Kürzlich wurde ein Rechtsgutachten zur Berücksichtigung des Münchner Mittelstandes bei Ausschreibungen vorgelegt.

Die Landeshauptstadt München hat im Rahmen des von Oberbürgermeister Dieter Reiter initiierten 100-Tage-Programms ein Rechtsgutachten eingeholt zu der Frage „Welche rechtlichen Gestaltungsmöglichkeiten bestehen für die Landeshauptstadt München, um auf Grundlage der geltenden rechtlichen Bestimmungen insbesondere kleinere und mittlere Unternehmen mit Firmensitz in München bei Vergabeverfahren der Landeshauptstadt München betreffend die Vergabe von Bauleistungen im Sinne der Vergabe-und Vertragsordnung für Bauleistungen (VOB/A) und von Leistungen im Sinne der Vergabe-und Vertragsordnung für Leistungen (VOL) bevorzugt bzw. möglichst optimal zu berücksichtigen?“. Rechtsanwalt Dr.
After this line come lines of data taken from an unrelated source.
(** X20.  [node_colors] never fails on an index: for a colouring that
    covers the nodes it returns one display colour per node, that of the
    node's colour; otherwise it raises [KeyError], for a node the colouring
    lacks. *)
Theorem node_colors_outcome G coloring :
  (forall names,
      node_colors G coloring = Ok names ->
      length names = length (nodes G) /\
      Forall2 (fun u name =>
                 exists c, dict_get coloring u = Some c /\
                           display_color c = Ok name) (nodes G) names) /\
  (forall e,
      node_colors G coloring = Raise e ->
      e = KeyError /\ exists u, In u (nodes G) /\ ~ In u (dict_keys coloring)) /\
  (total G coloring -> exists names, node_colors G coloring = Ok names).
Proof.
  unfold node_colors.
  pose proof (node_colors_of_outcome (nodes G) coloring) as H.
  split; [|split].
  - intros names E. rewrite E in H. split; [|exact H].
    symmetry. exact (Forall2_length H).
  - intros e E. rewrite E in H. exact H.
  - intros Ht. destruct (node_colors_of (nodes G) coloring) as [names|e];
      [now exists names|].
    destruct H as [_ (u & Hu & Hmiss)]. exfalso. apply Hmiss.
    now apply (total_keys G).
Qed.

Lemma colors_used_bounds (coloring : Coloring) k :
  NoDup (dict_keys coloring) -> colors_below k coloring -> 0 <= k ->
  0 <= colors_used coloring <= k /\
  colors_used coloring <= Z.of_nat (length coloring).
Proof.
  intros Hnd Hcol Hk. unfold colors_used.
  split; [split; [lia|]|].
  - assert (Hincl : incl (nodup Z.eq_dec (map snd coloring)) (range 0 k)).
    { intros c Hc. apply nodup_In in Hc. apply in_map_iff in Hc.
      destruct Hc as ([u c'] & Ec & Hin). cbn in Ec. subst c'.
      apply range_In. apply (Hcol u). now apply dict_get_NoDup. }
    pose proof (NoDup_incl_length (NoDup_nodup Z.eq_dec (map snd coloring)) Hincl)
      as Hlen.
    rewrite range_length in Hlen. lia.
  - assert (Hincl : incl (nodup Z.eq_dec (map snd coloring)) (map snd coloring)).
    { intros c Hc. now apply nodup_In in Hc. }
    pose proof (NoDup_incl_length (NoDup_nodup Z.eq_dec (map snd coloring)) Hincl)
      as Hlen.
    rewrite length_map in Hlen. lia.
Qed.

(** X21.  The number of colours the title reports is at most the number of
    colours the search returns, and at most the number of nodes. *)
Theorem colors_used_at_most_n_colors {L : Libm} fuel G t rate n g best k hist g' :
  wf_graph G ->
  find_optimal_coloring fuel G t rate n g = Some (Ok (best, k, hist, g')) ->
  0 <= colors_used best <= k /\
  colors_used best <= Z.of_nat (length (nodes G)).
Proof.
  intros Hwf H. unfold find_optimal_coloring in H.
  apply color_search_result in H. destruct H as (g1 & Hk & E).
  destruct (simulated_annealing_result _ _ _ _ _ _ _ _ _ _ Hwf Hk E)
    as (Hkeys & Hcol & _).
  destruct (colors_used_bounds best k) as [H1 H2];
    [rewrite Hkeys; exact (wf_nodes Hwf)|exact Hcol|lia|].
  split; [exact H1|].
  rewrite <- Hkeys. unfold dict_keys. now rewrite length_map.
Qed.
Alexander Herrmann von Gronefeld Rechtsanwälte kommt in dem von ihm erstellten Gutachten zu dem Ergebnis, dass einer vorrangigen Berücksichtigung lokal ansässiger Unternehmen das europarechtliche Diskriminierungsverbot entgegensteht. Es sei – von wenigen Ausnahmen abgesehen – grundsätzlich unzulässig, die örtliche Präsenz der Bieter im Zusammenhang mit der Erbringung der ausgeschriebenen Leistung als vergaberelevant vorzugeben. Die „Förderung“ mittelständischer Interessen sei allein im Rahmen der Bestimmungen des §97 III GWB und der Mittelstandsrichtlinie der Bayerischen Staatsregierung durch die Bildung von Losen möglich.